What are the impacts?


  • Rat-hole mining in Meghalaya had caused the water in the Kopili river (flows through Meghalaya and Assam) to turn acidic.
  • The entire roadsides in and around mining areas are used for piling of coal.
  • This is getting to be a major source of air, water and soil pollution.
  • Off road movement of trucks and other vehicles in the area causes further damage to the ecology of the area.

Risk to lives

  • Due to rat-hole mining, during the rainy season, water flood into the mining areas resulting in death of many.
  • If water has seeped into the cave, the worker can enter only after the water is pumped out.
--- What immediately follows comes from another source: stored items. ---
(** A response with an empty code body. *)
Lemma empty_code_is_final_answer_witness :
  let C := demo (fun _ => "!") in
  let self := demo_agent (fun _ => "!") 3 10 [SystemMessage "system"] in
  let context := ExecutionContext.mk 3 1 RUNNING in
  @_process_model_response C "!" context self
  = (Ok ("!", ExecutionContext.complete context),
     @added C (AssistantMessage "!") self) /\
  @calls C (@added C (AssistantMessage "!") self) = @calls C self.
Proof.
  intros C self context.
  pose proof (@empty_code_is_final_answer C "!" context self
                (or_intror eq_refl)) as H.
  cbv zeta in H. split; [apply H | apply H].
Defined.

(** A model whose first response has no code. *)
Lemma first_response_without_code_witness :
  let C := demo (fun _ => "done") in
  let self := demo_agent (fun _ => "done") 3 10 [] in
  exists context' self',
    @run_ctx C "q" self
    = (Returned (Some (mkAgentResponse "done" SUCCESS 1 3)), context', self') /\
    @run C "q" self
    = (Returned (Some (mkAgentResponse "done" SUCCESS 1 3)), self') /\
    ExecutionContext.state context' = COMPLETED /\
    last (@messages C self') = Some (AssistantMessage "done") /\
    @calls C self'
    = [CallModel
         (Store._prepare_messages (@messages C (@initialized C "q" self)))].
Proof.
  intros C self.
  apply (@first_response_without_code C "q" self "done" 1%nat).
  - simpl. lia.
  - simpl. lia.
  - reflexivity.
  - reflexivity.
Defined.

(** An execution error on the first turn and a final answer on the second,
    budget 5: the run ends with SUCCESS after two steps. *)
Example error_then_answer :
  let reply := fun n : nat => match n with O => "!boom" | _ => "fixed" end in
  (@run (demo reply) "q" (demo_agent reply 5 10 [])).1
  = Returned (Some (mkAgentResponse "fixed" SUCCESS 2 5)).
Proof. vm_compute. reflexivity. Qed.

End Witnesses.

(** ** Ownership of the message list *)

Section RefsFacts.
Import Refs.

Local Ltac frames_split :=
  unfold frames; split; [|split; [|split; [|split; [|split]]]].

Lemma new_list_fresh (l : list Message) (h : heap) :
  ((new_list l h).1 ∉ dom h) /\
  (new_list l h).2 = <[(new_list l h).1 := l]> h.
Proof. split; [apply is_fresh | reflexivity]. Qed.

Lemma frames_refl (a : agent) (h : heap) :
  messages a ∈ dom h -> frames a h a h (h !!! messages a).
Proof. intros Hin. frames_split; auto. Qed.

Lemma frames_trans (a a1 a2 : agent) (h h1 h2 : heap)
    (l1 l2 : list Message) :
  frames a h a1 h1 l1 -> frames a1 h1 a2 h2 l2 -> frames a h a2 h2 l2.
Proof.
  intros (Hin1 & Hsub1 & Hfr1 & Hloc1 & Hmax1 & _)
         (Hin2 & Hsub2 & Hfr2 & Hloc2 & Hmax2 & Hl2).
  frames_split.
  - exact Hin2.
  - set_solver.
  - intros r Hr Hne. rewrite Hfr2.
    + apply Hfr1; assumption.
    + set_solver.
    + destruct Hloc1 as [->|Hnew]; [exact Hne | set_solver].
  - destruct Hloc2 as [->|Hnew]; [exact Hloc1 | right; set_solver].
  - congruence.
  - exact Hl2.
Qed.

(** Writing to the agent's own list object. *)
Lemma frames_store (a : agent) (h : heap) (l : list Message) :
  messages a ∈ dom h ->
  frames a h a (<[messages a := l]> h) l.
Proof.
  intros Hin. frames_split.
  - rewrite dom_insert_L. set_solver.
  - rewrite dom_insert_L. set_solver.
  - intros r _ Hne. now rewrite lookup_insert_ne.
  - now left.
  - reflexivity.
  - apply lookup_total_insert_eq.
Qed.

(** Binding [self.messages] to a new list object. *)
Lemma frames_rebind (a : agent) (h : heap) (l : list Message) :
  frames a h (mkAgentRef (new_list l h).1 (max_history a)) (new_list l h).2 l.
Proof.
  destruct (new_list_fresh l h) as [Hfresh ->].
  set (r := (new_list l h).1) in *.
  frames_split; cbn [messages max_history].
  - rewrite dom_insert_L. set_solver.
  - rewrite dom_insert_L. set_solver.
  - intros r' Hr' _. rewrite lookup_insert_ne; [reflexivity|].
    intros ->. contradiction.
  - now right.
  - reflexivity.
  - apply lookup_total_insert_eq.
Qed.

Lemma trim_history_frames (a : agent) (h : heap) :
  messages a ∈ dom h ->
  frames a h (_trim_history a h).1 (_trim_history a h).2
    (match Store._trim_history (max_history a) (h !!! messages a) with
     | Ok l' => l'
     | Raise _ => h !!! messages a
     end).
Proof.
  intros Hin. unfold _trim_history, Store._trim_history.
  destruct (len (h !!! messages a) >? max_history a);
    [|apply frames_refl, Hin].
  destruct (h !!! messages a) as [|s l] eqn:Hl.
  - rewrite <- Hl. apply frames_refl, Hin.
  - match goal with
    | |- context [new_list ?l' h] =>
        pose proof (frames_rebind a h l') as Hf;
        destruct (new_list l' h) as [r h']
    end.
    exact Hf.
Qed.

Lemma apply_op_frames (o : Op) (a : agent) (h : heap) :
  messages a ∈ dom h ->
  frames a h (apply_op o (a, h)).1 (apply_op o (a, h)).2
    (list_op (max_history a) o (h !!! messages a)).
Proof.
  intros Hin. destruct o as [message|system_prompt]; cbn [apply_op fst snd].
  - unfold add_message.
    set (h1 := <[messages a := (h !!! messages a) ++ [message]]> h).
    pose proof (frames_store a h ((h !!! messages a) ++ [message]) Hin) as H1.
    fold h1 in H1.
    assert (Hin1 : messages a ∈ dom h1)
      by (destruct H1 as (? & _); assumption).
    pose proof (trim_history_frames a h1 Hin1) as H2.
    assert (Hl1 : h1 !!! messages a = (h !!! messages a) ++ [message])
      by apply lookup_total_insert_eq.
    rewrite Hl1 in H2.
    unfold list_op, Store.add_message.
    eapply frames_trans; [exact H1 | exact H2].
  - unfold _update_system_message. cbn [fst snd list_op].
    apply frames_store, Hin.
Qed.

Lemma apply_ops_frames (ops : list Op) :
  forall (a : agent) (h : heap),
  messages a ∈ dom h ->
  frames a h (apply_ops ops (a, h)).1 (apply_ops ops (a, h)).2
    (list_ops (max_history a) ops (h !!! messages a)).
Proof.
  induction ops as [|o ops IH]; intros a h Hin.
  - apply frames_refl, Hin.
  - unfold apply_ops, list_ops. cbn [fold_left].
    pose proof (apply_op_frames o a h Hin) as H1.
    destruct (apply_op o (a, h)) as [a1 h1]. cbn [fst snd] in H1.
    assert (Hin1 : messages a1 ∈ dom h1)
      by (destruct H1 as (? & _); assumption).
    pose proof (IH a1 h1 Hin1) as H2.
    destruct H1 as (H11 & H12 & H13 & H14 & H15 & H16).
    rewrite H15, H16 in H2.
    eapply frames_trans; [|exact H2].
    frames_split; first [assumption | reflexivity].
Qed.

Lemma init_frames (c : loc) (N : Z) (h : heap) :
  c ∈ dom h ->
  (messages (init c N h).1 ∉ dom h) /\
  (messages (init c N h).1 ∈ dom (init c N h).2) /\
  (dom h ⊆ dom (init c N h).2) /\
  (forall r, r ∈ dom h -> (init c N h).2 !! r = h !! r) /\
  max_history (init c N h).1 = N /\
  (init c N h).2 !!! messages (init c N h).1 = h !!! c.
Proof.
  intros Hc. unfold init.
  destruct (new_list_fresh (h !!! c) h) as [Hfresh Heq].
  destruct (new_list (h !!! c) h) as [r h']. cbn [fst snd] in *. subst h'.
  cbn [messages max_history].
  split; [|split; [|split; [|split; [|split]]]].
  - exact Hfresh.
  - rewrite dom_insert_L. set_solver.
  - rewrite dom_insert_L. set_solver.
  - intros r' Hr'. rewrite lookup_insert_ne; [reflexivity|].
    intros ->. contradiction.
  - reflexivity.
  - apply lookup_total_insert_eq.
Qed.

(** Two agents on distinct list objects: the operations of each act on its
    own list only. *)
Lemma apply_ops2_spec (ops : list (Who * Op)) :
  forall (a1 a2 : agent) (h : heap),
  messages a1 ∈ dom h -> messages a2 ∈ dom h ->
  messages a1 <> messages a2 ->
  let '(b1, b2, h') := apply_ops2 ops (a1, a2, h) in
  messages b1 <> messages b2 /\
  h' !!! messages b1
  = list_ops (max_history a1) (ops_of First ops) (h !!! messages a1) /\
  h' !!! messages b2
  = list_ops (max_history a2) (ops_of Second ops) (h !!! messages a2) /\
  (forall r, r ∈ dom h -> r <> messages a1 -> r <> messages a2 ->
     h' !! r = h !! r).
Proof.
  induction ops as [|[w o] ops IH]; intros a1 a2 h Hin1 Hin2 Hne.
  - cbn. split; [exact Hne|]. split; [reflexivity|]. split; [reflexivity|].
    auto.
  - unfold apply_ops2 in *. cbn [fold_left].
    change (apply_op2 (w, o) (a1, a2, h))
      with (match w with
            | First => let '(a1', h') := apply_op o (a1, h) in (a1', a2, h')
            | Second => let '(a2', h') := apply_op o (a2, h) in (a1, a2', h')
            end).
    destruct w.
    + pose proof (apply_op_frames o a1 h Hin1) as Hf.
      destruct (apply_op o (a1, h)) as [a1' h1]. cbn [fst snd] in Hf.
      destruct Hf as (F1 & F2 & F3 & F4 & F5 & F6).
      assert (Hne' : messages a1' <> messages a2).
      { destruct F4 as [->|Hnew]; [exact Hne|]. intros Heq.
        rewrite Heq in Hnew. contradiction. }
      assert (Hin2' : messages a2 ∈ dom h1) by set_solver.
      specialize (IH a1' a2 h1 F1 Hin2' Hne').
      destruct (fold_left _ ops (a1', a2, h1)) as [[b1 b2] h'].
      destruct IH as (I1 & I2 & I3 & I4).
      assert (H2 : h1 !!! messages a2 = h !!! messages a2).
      { unfold lookup_total, map_lookup_total.
        rewrite (F3 _ Hin2); [reflexivity | congruence]. }
      split; [|split; [|split]].
      * exact I1.
      * rewrite I2, F5, F6. cbn [ops_of flat_map fst snd app].
        reflexivity.
      * rewrite I3, H2. reflexivity.
      * intros r Hr Hr1 Hr2. rewrite I4.
        -- apply F3; assumption.
        -- set_solver.
        -- destruct F4 as [->|Hnew]; [exact Hr1|]. intros ->. contradiction.
        -- exact Hr2.
    + pose proof (apply_op_frames o a2 h Hin2) as Hf.
      destruct (apply_op o (a2, h)) as [a2' h1]. cbn [fst snd] in Hf.
      destruct Hf as (F1 & F2 & F3 & F4 & F5 & F6).
      assert (Hne' : messages a1 <> messages a2').
      { destruct F4 as [->|Hnew]; [exact Hne|]. intros Heq.
        rewrite <- Heq in Hnew. contradiction. }
      assert (Hin1' : messages a1 ∈ dom h1) by set_solver.
      specialize (IH a1 a2' h1 Hin1' F1 Hne').
      destruct (fold_left _ ops (a1, a2', h1)) as [[b1 b2] h'].
      destruct IH as (I1 & I2 & I3 & I4).
      assert (H1 : h1 !!! messages a1 = h !!! messages a1).
      { unfold lookup_total, map_lookup_total.
        rewrite (F3 _ Hin1); [reflexivity | congruence]. }
      split; [|split; [|split]].
      * exact I1.
      * rewrite I2, H1. reflexivity.
      * rewrite I3, F5, F6. cbn [ops_of flat_map fst snd app].
        reflexivity.
      * intros r Hr Hr1 Hr2. rewrite I4.
        -- apply F3; assumption.
        -- set_solver.
        -- exact Hr1.
        -- destruct F4 as [->|Hnew]; [exact Hr2|]. intros ->. contradiction.
Qed.

Lemma list_ops_app (N : Z) (ops ops' : list Op) (l : list Message) :
  list_ops N (ops ++ ops') l = list_ops N ops' (list_ops N ops l).
Proof. unfold list_ops. apply fold_left_app. Qed.

Lemma lookup_total_Some (h : heap) (r : loc) (l : list Message) :
  h !! r = Some l -> h !!! r = l /\ r ∈ dom h.
Proof.
  intros H. split.
  - unfold lookup_total, map_lookup_total. now rewrite H.
  - apply elem_of_dom. eauto.
Qed.

Lemma lookup_total_frame (h h' : heap) (r : loc) :
  h' !! r = h !! r -> h' !!! r = h !!! r.
Proof. intros H. unfold lookup_total, map_lookup_total. now rewrite H. Qed.

(** C10.  The constructor stores a copy of the list it is given: whatever
    the agent then does to its history (appending, trimming, rewriting the
    system message), the caller's list object keeps its elements; and two
    agents built from the default list work on distinct list objects, each
    history being the result of that agent's own operations, with the
    default list still empty. *)
Theorem agent_owns_its_message_list (h : heap) (c d : loc)
    (l0 : list Message) (N N1 N2 : Z) (ops ops0 : list Op)
    (ops12 : list (Who * Op)) :
  h !! c = Some l0 ->
  h !! d = Some [] ->
  (let '(a, h1) := init c N h in
   let '(a', h') := apply_ops ops (a, h1) in
   h1 !!! messages a = l0 /\
   h' !! c = Some l0 /\
   messages a' <> c /\
   h' !!! messages a' = list_ops N ops l0) /\
  (let '(a1, h1) := init d N1 h in
   let '(a1', h2) := apply_ops ops0 (a1, h1) in
   let '(a2, h3) := init d N2 h2 in
   let '(b1, b2, h') := apply_ops2 ops12 (a1', a2, h3) in
   messages b1 <> messages b2 /\
   h' !!! messages b1 = list_ops N1 (ops0 ++ ops_of First ops12) [] /\
   h' !!! messages b2 = list_ops N2 (ops_of Second ops12) [] /\
   h' !! d = Some []).
Proof.
  intros Hc Hd.
  destruct (lookup_total_Some _ _ _ Hc) as [Hcl Hcin].
  destruct (lookup_total_Some _ _ _ Hd) as [Hdl Hdin].
  split.
  - pose proof (init_frames c N h Hcin) as (I1 & I2 & I3 & I4 & I5 & I6).
    destruct (init c N h) as [a h1]. cbn [fst snd] in *.
    pose proof (apply_ops_frames ops a h1 I2) as (F1 & F2 & F3 & F4 & F5 & F6).
    destruct (apply_ops ops (a, h1)) as [a' h']. cbn [fst snd] in *.
    assert (Hne : c <> messages a) by (intros ->; contradiction).
    split; [congruence|]. split; [|split].
    + rewrite F3; [rewrite I4; assumption | set_solver | exact Hne].
    + destruct F4 as [Heq|Hnew]; [rewrite Heq; congruence|].
      intros Heq. apply Hnew. rewrite Heq. set_solver.
    + rewrite F6, I5, I6, Hcl. reflexivity.
  - pose proof (init_frames d N1 h Hdin) as (I1 & I2 & I3 & I4 & I5 & I6).
    destruct (init d N1 h) as [a1 h1]. cbn [fst snd] in *.
    pose proof (apply_ops_frames ops0 a1 h1 I2)
      as (F1 & F2 & F3 & F4 & F5 & F6).
    destruct (apply_ops ops0 (a1, h1)) as [a1' h2]. cbn [fst snd] in *.
    assert (Hne1 : d <> messages a1) by (intros ->; contradiction).
    assert (Hdin1 : d ∈ dom h1) by set_solver.
    assert (Hd2 : h2 !! d = Some [])
      by (rewrite F3; [rewrite I4; assumption | assumption | exact Hne1]).
    destruct (lookup_total_Some _ _ _ Hd2) as [Hdl2 Hdin2].
    pose proof (init_frames d N2 h2 Hdin2) as (J1 & J2 & J3 & J4 & J5 & J6).
    destruct (init d N2 h2) as [a2 h3]. cbn [fst snd] in *.
    assert (Hne12 : messages a1' <> messages a2).
    { intros Heq. apply J1. rewrite <- Heq. exact F1. }
    assert (Hin13 : messages a1' ∈ dom h3) by set_solver.
    pose proof (apply_ops2_spec ops12 a1' a2 h3 Hin13 J2 Hne12) as S.
    destruct (apply_ops2 ops12 (a1', a2, h3)) as [[b1 b2] h'].
    destruct S as (S1 & S2 & S3 & S4).
    split; [exact S1|]. split; [|split].
    + rewrite S2, list_ops_app, F5, I5.
      rewrite (lookup_total_frame _ _ _ (J4 _ F1)), F6, I5, I6, Hdl.
      reflexivity.
    + rewrite S3, J5, J6, Hdl2. reflexivity.
    + rewrite S4.
      * rewrite J4; assumption.
      * set_solver.
      * destruct F4 as [Heq|Hnew]; [rewrite Heq; exact Hne1|].
        intros Heq. apply Hnew. rewrite <- Heq. exact Hdin1.
      * intros Heq. apply J1. rewrite <- Heq. exact Hdin2.
Qed.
Does Meghalaya not have a policy?

  • The NGT finds the 2012 policy inadequate. The policy does not address rat-hole mining and instead states: “Small and traditional system of mining by local people in their own land shall not be unnecessarily disturbed.”
  • In its 2015 order, the NGT observed: “The State of Meghalaya has promulgated a mining policy of 2012, which does not deal with rat-hole mining, but on the contrary, deprecates it.


Trafficked workers

  1. Illegal mining tends to attract workers from around India and neighbouring countries who are lured by the promise of relatively high wages, but are faced with dangerous conditions once they arrive.
  2. Workers in the coal mines are promised about 2,000 rupees ($28.46) per day, more than 10 times the average Indian daily wage.
  3. When the anti-trafficking charity Impulse NGO Network surveyed rat-hole mines in Meghalaya between 2007 and 2013, it found 1,200 children, many of whom were trafficked from Nepal and Bangladesh.

Mining -A death trap

  1. India is one of the world’s most dangerous countries to be a coal miner, with one miner dying every six days on average in 2017, according to government data.
  2. The number is likely even larger, as deaths in illegal mines are common but often go unreported.

State apathy

  1. Although the primary responsibility for the operation of illegal mines lies with the State government, the Meghalaya government has been evasive on the issue of the continued operation of the illegal mines, in spite of the adverse findings of the Justice B.P. Katoki committee appointed by the NGT.
  2. As reported by the Katoki panel, it could be of the order of 24,000 mines, majority of them were operating illegally.
  3. Illegal mines continue to operate is flagrant violation of rules under the Mines and Minerals (Development and Regulation) Act, the responsibility lies with the State government.
  4. Parliament was informed that 22 States had constituted a task force to review illegal mining and act on it, but Meghalaya does not figure in that list.

Way Forward

  1. State governments need to draw up protocols on how to monitor and enforce bans against illegal mining, while the central government must follow up as well.
  2. The State government should implement reforms and diversify employment away from dirty mining under primitive conditions over the years,
  3. The Justice B.P. Katoki committee had sought a ban on coal mining in Meghalaya. It had also taken into account some reports of the state pollution control board.
  4. It is the responsibility of the Centre and the State to rehabilitate the workers from impoverished communities, reportedly including some child labourers, who are ready to undertake the risky labour.


Rat hole mining

  • It is a primitive and hazardous method of mining for coal, involves digging of very small tunnels, usually only 3-4 feet high, which workers (often children) enter and extract coal.
  • Rat-hole mining is broadly of two types. “In side-cutting procedure, narrow tunnels are dug on the hill slopes and workers go inside until they find the coal seam.
  • In the other type of rat-hole mining, called box-cutting, a rectangular opening is made, varying from 10 to 100 sq m, and through that is dug a vertical pit, 100 to 400 feet deep.
  • Once the coal seam is found, rat-hole-sized tunnels are dug horizontally through which workers can extract the coal.